John Joseph Salvest (1955–)

John Joseph Salvest has gained national acclaim through his site-specific installations, object-based and performance art, and teaching. Salvest’s art is noted for exploring issues of time and mortality, the paradoxes of life, and the true and proverbial in literature. His success is evident through awards and solo exhibitions across the nation and a career that has spanned decades.

Born on February 13, 1955, John Salvest was the oldest of three children born to John and Jeanne Salvest. He grew up in Kearny, New Jersey, and attended Regis High School in New York City, New York. He received a BA in English from Duke University in North Carolina in 1977, an MA in English from the University of Iowa in 1979, and an MFA in sculpture from the University of Iowa in 1983. Since 1989, Salvest has taught sculpture and three-dimensional design at Arkansas State University (ASU) in Jonesboro (Craighead County), where he lives with wife and fellow artist, Les Christensen.

Salvest often employs his background in literature and an unyielding eye for “art-in-the-every-day” to create subtly provocative yet often ironic perceptions into the human condition. His works have been highlighted throughout Arkansas.

His work is regularly featured in the competitive Annual Delta Exhibition at the Arkansas Arts Center (now the Arkansas Museum of Fine Arts) in Little Rock (Pulaski County). The Grand Award winner in 1994 in the Delta Exhibition, Salvest’s Flag exhibits characteristic elements of his work. The work consists of wood and red-, white-, and blue-tipped safety matches. The wood, in the form of a crate, is emblazoned with the name of a company that produces explosive powders. The volatile words “explosives” and “dangerous” appear in bold lettering. The matches are arranged to depict a U.S. flag. Political, social, and personal, the work requires viewers to examine the connotations between the text and everyday objects.

A site-specific installation of significance to Arkansas was Words to Live By, a temporary work in 1999 in ASU’s Dean B. Ellis Library.

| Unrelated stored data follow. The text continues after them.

(* ===== verification/KeyCodec.v ===== *)
(** Composite keys of the state maps ([services/KeyCodec.ts]): edge keys,
    node-property keys and edge-property keys, with NUL as the separator and
    [\x01] as the prefix of edge-property keys. *)
From S2P Require Export Prelude.

Definition WarpError (code : string) : error := Err "WarpError" code.

(* @src domain/services/KeyCodec.ts FIELD_SEPARATOR *)
Definition FIELD_SEPARATOR : ascii := "000"%char.

(* @src domain/services/KeyCodec.ts EDGE_PROP_PREFIX *)
Definition EDGE_PROP_PREFIX : ascii := "001"%char.

Record edge_parts := EdgeParts { ep_from : string; ep_to : string; ep_label : string }.

#[global] Instance edge_parts_eq_dec : EqDecision edge_parts.
Proof. solve_decision. Defined.

(** [parts[i] ?? ''] *)
Definition part (parts : list string) (i : nat) : string := default "" (parts !! i).

Definition sep_join (a b : string) : string := a +:+ String FIELD_SEPARATOR b.

(* @src domain/services/KeyCodec.ts encodeEdgeKey *)
Definition encodeEdgeKey (from to label : string) : string :=
  sep_join from (sep_join to label).

(* @src domain/services/KeyCodec.ts decodeEdgeKey *)
Definition decodeEdgeKey (key : string) : edge_parts :=
  let parts := str_split FIELD_SEPARATOR key in
  EdgeParts (part parts 0) (part parts 1) (part parts 2).

(* @src domain/services/KeyCodec.ts encodePropKey *)
Definition encodePropKey (nodeId propKey : string) : string := sep_join nodeId propKey.

(** The pair (nodeId, propKey). *)
(* @src domain/services/KeyCodec.ts decodePropKey *)
Definition decodePropKey (key : string) : string * string :=
  let parts := str_split FIELD_SEPARATOR key in (part parts 0, part parts 1).

(* @src domain/services/KeyCodec.ts encodeEdgePropKey *)
Definition encodeEdgePropKey (from to label propKey : string) : string :=
  String EDGE_PROP_PREFIX (sep_join from (sep_join to (sep_join label propKey))).

(* @src domain/services/KeyCodec.ts encodeLegacyEdgePropNode *)
Definition encodeLegacyEdgePropNode (from to label : string) : string :=
  String EDGE_PROP_PREFIX (sep_join from (sep_join to label)).

(** [s[0] === EDGE_PROP_PREFIX] *)
Definition starts_with_prefix (s : string) : bool :=
  bool_decide (str_head s = Some EDGE_PROP_PREFIX).

(* @src domain/services/KeyCodec.ts isLegacyEdgePropNode *)
Definition isLegacyEdgePropNode (node : string) : bool :=
  str_nonempty node && starts_with_prefix node.

(* @src domain/services/KeyCodec.ts decodeLegacyEdgePropNode *)
Definition decodeLegacyEdgePropNode (node : string) : result edge_parts :=
  _ ← require (isLegacyEdgePropNode node) (WarpError "E_KEYCODEC_LEGACY_NO_PREFIX");
  match str_split FIELD_SEPARATOR (str_tail node) with
  | [from; to; label] =>
      _ ← require (str_nonempty from && str_nonempty to && str_nonempty label)
            (WarpError "E_KEYCODEC_LEGACY_EMPTY_SEGMENT");
      Ok (EdgeParts from to label)
  | _ => Throw (WarpError "E_KEYCODEC_LEGACY_BAD_SEGMENTS")
  end.

(* @src domain/services/KeyCodec.ts isEdgePropKey *)
Definition isEdgePropKey (key : string) : bool := starts_with_prefix key.

(** The edge and the property name. *)
(* @src domain/services/KeyCodec.ts decodeEdgePropKey *)
Definition decodeEdgePropKey (encoded : string) : result (edge_parts * string) :=
  _ ← require (isEdgePropKey encoded) (WarpError "E_KEYCODEC_EDGE_PROP_NO_PREFIX");
  match str_split FIELD_SEPARATOR (str_tail encoded) with
  | [from; to; label; propKey] => Ok (EdgeParts from to label, propKey)
  | _ => Throw (WarpError "E_KEYCODEC_EDGE_PROP_BAD_SEGMENTS")
  end.

(** ** Identifiers

    What the operation constructors guarantee of every identifier: it has
    no separator, and does not start with the edge prefix. *)
Definition no_sep (s : string) : Prop := str_includes FIELD_SEPARATOR s = false.
Definition ident_ok (s : string) : Prop :=
  str_nonempty s = true ∧ no_sep s ∧ starts_with_prefix s = false.

Lemma split_join a b :
  no_sep a → str_split FIELD_SEPARATOR (sep_join a b) = a :: str_split FIELD_SEPARATOR b.
Proof. apply str_split_app. Qed.

Lemma split_one a : no_sep a → str_split FIELD_SEPARATOR a = [a].
Proof. apply str_split_none. Qed.

Lemma ident_ok_sep s : ident_ok s → no_sep s.
Proof. by intros (_ & ? & _). Qed.

Lemma decode_edge_key f t l :
  no_sep f → no_sep t → no_sep l → decodeEdgeKey (encodeEdgeKey f t l) = EdgeParts f t l.
Proof. intros. unfold decodeEdgeKey, encodeEdgeKey. by rewrite !split_join, split_one. Qed.

Lemma decode_prop_key n k :
  no_sep n → no_sep k → decodePropKey (encodePropKey n k) = (n, k).
Proof. intros. unfold decodePropKey, encodePropKey. by rewrite split_join, split_one. Qed.

Lemma decode_edge_prop_key f t l k :
  no_sep f → no_sep t → no_sep l → no_sep k →
  decodeEdgePropKey (encodeEdgePropKey f t l k) = Ok (EdgeParts f t l, k).
Proof.
  intros. unfold decodeEdgePropKey, encodeEdgePropKey. simpl.
  by rewrite !split_join, split_one.
Qed.

Lemma decode_legacy_node f t l :
  ident_ok f → ident_ok t → ident_ok l →
  decodeLegacyEdgePropNode (encodeLegacyEdgePropNode f t l) = Ok (EdgeParts f t l).
Proof.
  intros (Hf & Hf' & _) (Ht & Ht' & _) (Hl & Hl' & _).
  unfold decodeLegacyEdgePropNode, encodeLegacyEdgePropNode. simpl.
  rewrite !split_join, split_one by done. by rewrite Hf, Ht, Hl.
Qed.

Lemma sep_join_head a b : a ≠ "" → str_head (sep_join a b) = str_head a.
Proof. by destruct a. Qed.

Lemma prop_key_not_edge n k : starts_with_prefix n = false → isEdgePropKey (encodePropKey n k) = false.
Proof.
  unfold isEdgePropKey, starts_with_prefix, encodePropKey. destruct n; [done|].
  by rewrite sep_join_head.
Qed.

Lemma encode_prop_key_inj n k n' k' :
  no_sep n → no_sep k → no_sep n' → no_sep k' →
  encodePropKey n k = encodePropKey n' k' → n = n' ∧ k = k'.
Proof.
  intros H1 H2 H3 H4 E. pose proof (decode_prop_key n k H1 H2) as D.
  rewrite E, decode_prop_key in D by done. by injection D.
Qed.

Lemma encode_edge_key_inj f t l f' t' l' :
  no_sep f → no_sep t → no_sep l → no_sep f' → no_sep t' → no_sep l' →
  encodeEdgeKey f t l = encodeEdgeKey f' t' l' → f = f' ∧ t = t' ∧ l = l'.
Proof.
  intros H1 H2 H3 H4 H5 H6 E. pose proof (decode_edge_key f t l H1 H2 H3) as D.
  rewrite E, decode_edge_key in D by done. by injection D.
Qed.

(** ** Properties *)

(** On valid identifiers every key decodes to the parts it was built from,
    so the encodings are injective, and a node-property key is never taken
    for an edge-property key: the two families do not collide. *)
Theorem key_codec_roundtrip (f t l n k : string) :
  ident_ok f → ident_ok t → ident_ok l → ident_ok n → no_sep k →
  decodeEdgeKey (encodeEdgeKey f t l) = EdgeParts f t l ∧
  decodePropKey (encodePropKey n k) = (n, k) ∧
  decodeEdgePropKey (encodeEdgePropKey f t l k) = Ok (EdgeParts f t l, k) ∧
  decodeLegacyEdgePropNode (encodeLegacyEdgePropNode f t l) = Ok (EdgeParts f t l) ∧
  isEdgePropKey (encodePropKey n k) = false ∧
  isEdgePropKey (encodeEdgePropKey f t l k) = true ∧
  encodePropKey (encodeLegacyEdgePropNode f t l) k = encodeEdgePropKey f t l k.
Proof.
  intros Hf Ht Hl Hn Hk. split_and!.
  - apply decode_edge_key; by apply ident_ok_sep.
  - apply decode_prop_key; [by apply ident_ok_sep|done].
  - apply decode_edge_prop_key; [by apply ident_ok_sep..|done].
  - by apply decode_legacy_node.
  - apply prop_key_not_edge, Hn.
  - done.
  - unfold encodePropKey, encodeLegacyEdgePropNode, encodeEdgePropKey, sep_join.
    change (String EDGE_PROP_PREFIX (f +:+ String FIELD_SEPARATOR (t +:+ String FIELD_SEPARATOR l))
      +:+ String FIELD_SEPARATOR k)
      with (String EDGE_PROP_PREFIX ((f +:+ String FIELD_SEPARATOR (t +:+ String FIELD_SEPARATOR l))
        +:+ String FIELD_SEPARATOR k)).
    rewrite str_app_assoc.
    change (String FIELD_SEPARATOR (t +:+ String FIELD_SEPARATOR l) +:+ String FIELD_SEPARATOR k)
      with (String FIELD_SEPARATOR ((t +:+ String FIELD_SEPARATOR l) +:+ String FIELD_SEPARATOR k)).
    by rewrite str_app_assoc.
Qed.

Lemma key_codec_roundtrip_witness :
  decodeEdgeKey (encodeEdgeKey "a" "b" "knows") = EdgeParts "a" "b" "knows".
Proof.
  apply (key_codec_roundtrip "a" "b" "knows" "a" "name"); repeat split.
Defined.

(** Decoding rejects malformed edge-property nodes with a code per cause, and
    whatever it accepts encodes back to the string it was given. *)
Theorem key_codec_legacy_reject (node : string) (p : edge_parts) :
  decodeLegacyEdgePropNode node = Ok p →
  isLegacyEdgePropNode node = true ∧
  node = encodeLegacyEdgePropNode (ep_from p) (ep_to p) (ep_label p) ∧
  str_nonempty (ep_from p) = true ∧ str_nonempty (ep_to p) = true ∧
  str_nonempty (ep_label p) = true.
Proof.
  unfold decodeLegacyEdgePropNode. rewrite bind_ok. intros ([] & Hp & H).
  apply require_ok in Hp. split; [done|].
  unfold isLegacyEdgePropNode, starts_with_prefix in Hp.
  apply andb_true_iff in Hp as [_ Hp%bool_decide_eq_true].
  destruct (str_split FIELD_SEPARATOR (str_tail node)) as [|f [|t [|l []]]] eqn:E; try done.
  apply bind_ok in H as ([] & Hn & [= <-]). apply require_ok in Hn.
  apply andb_true_iff in Hn as [[? ?]%andb_true_iff ?]. split_and!; [|done..]. simpl.
  destruct node as [|a node]; [done|]. injection Hp as ->. simpl in E.
  unfold encodeLegacyEdgePropNode. f_equal.
  apply str_split_cons in E as (s1 & -> & E); [|done].
  apply str_split_cons in E as (s2 & -> & E); [|done].
  by apply str_split_single in E as ->.
Qed.

Lemma key_codec_legacy_reject_witness :
  decodeLegacyEdgePropNode "plain" = Throw (WarpError "E_KEYCODEC_LEGACY_NO_PREFIX") ∧
  decodeLegacyEdgePropNode (String EDGE_PROP_PREFIX "ab")
    = Throw (WarpError "E_KEYCODEC_LEGACY_BAD_SEGMENTS") ∧
  decodeLegacyEdgePropNode (encodeLegacyEdgePropNode "a" "" "c")
    = Throw (WarpError "E_KEYCODEC_LEGACY_EMPTY_SEGMENT") ∧
  isLegacyEdgePropNode (encodeLegacyEdgePropNode "a" "b" "c") = true.
Proof.
  split_and!; [reflexivity..|].
  apply (key_codec_legacy_reject (encodeLegacyEdgePropNode "a" "b" "c") (EdgeParts "a" "b" "c")).
  reflexivity.
Defined.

The installation used seven flashing-arrow signs positioned in the windows of the seven-story building. Pointing upward, the signs, each with one word, integrate a passage from Johann Wolfgang von Goethe’s Faust: “Whosoever strives increasingly upward can be saved.” The passage ascended “upward through the structure and, by implication, beyond its physical bounds.” Salvest strove to present a work, the “meaning and effect” of which “remain dependent upon the relationship of the individual viewer to it.” Employing the flashing advertising signage and the rich text of Faust, Words to Live By offers insight into much of Salvest’s works. Other works of interest are Reliquary (1991), Newspaper Columns (1997), and Coffee Calendar (1998), which illustrates Salvest’s preoccupation with time.

A body of work composed of flags, school chairs, by-products of human waste, literary references, and all things common to everyday experiences has placed Salvest as a prominent individual in the area’s arts. He has been featured in the Public Art Network’s 2004 Public Art Year in Review in Washington DC and has been honored by the Pollock-Krasner Foundation (1998) and the National Endowment for the Arts (1993). He received the Arkansas Arts Council Fellowship Award in sculpture in 1992. Among many solo exhibitions, his most notable are John Salvest: TEXTure (2002) at the Arkansas Arts Center; John Salvest: Time on His Hands (1999) at the Phoenix Art Museum in Phoenix, Arizona; and Nothing Endures (1998) at the New Museum of Contemporary Art in New York City, New York.

In 2014, Salvest curated an exhibit at the University of Memphis’s art museum titled Disappearing Ink, creating a piece for the exhibit made of 1,400 front pages of the Jonesboro Sun newspaper resembling a flock of birds

Salvest’s Forever (a work consisting of second-hand romance novels) was chosen for the Crystal Bridges Museum of American Art’s State of the Art exhibition, which opened in September 2014.

For additional information:
John Salvest. http://www.johnsalvest.com (accessed July 11, 2023).

King, Cyd. “Objects of Inspiration.” Arkansas Democrat-Gazette, September 14, 2014, pp. 1E, 6E.

Levin, Kim. John Salvest: Time on His Hands. Exhibition catalogue. Phoenix: Phoenix Art Museum, 2000.

Wilbur, Debra. “Studio View: John Salvest.” New Art Examiner (March 1998): 47.

Young, Brian. “John Salvest: TEXTure.” Exhibition essay. Little Rock: Arkansas Arts Center, 2002.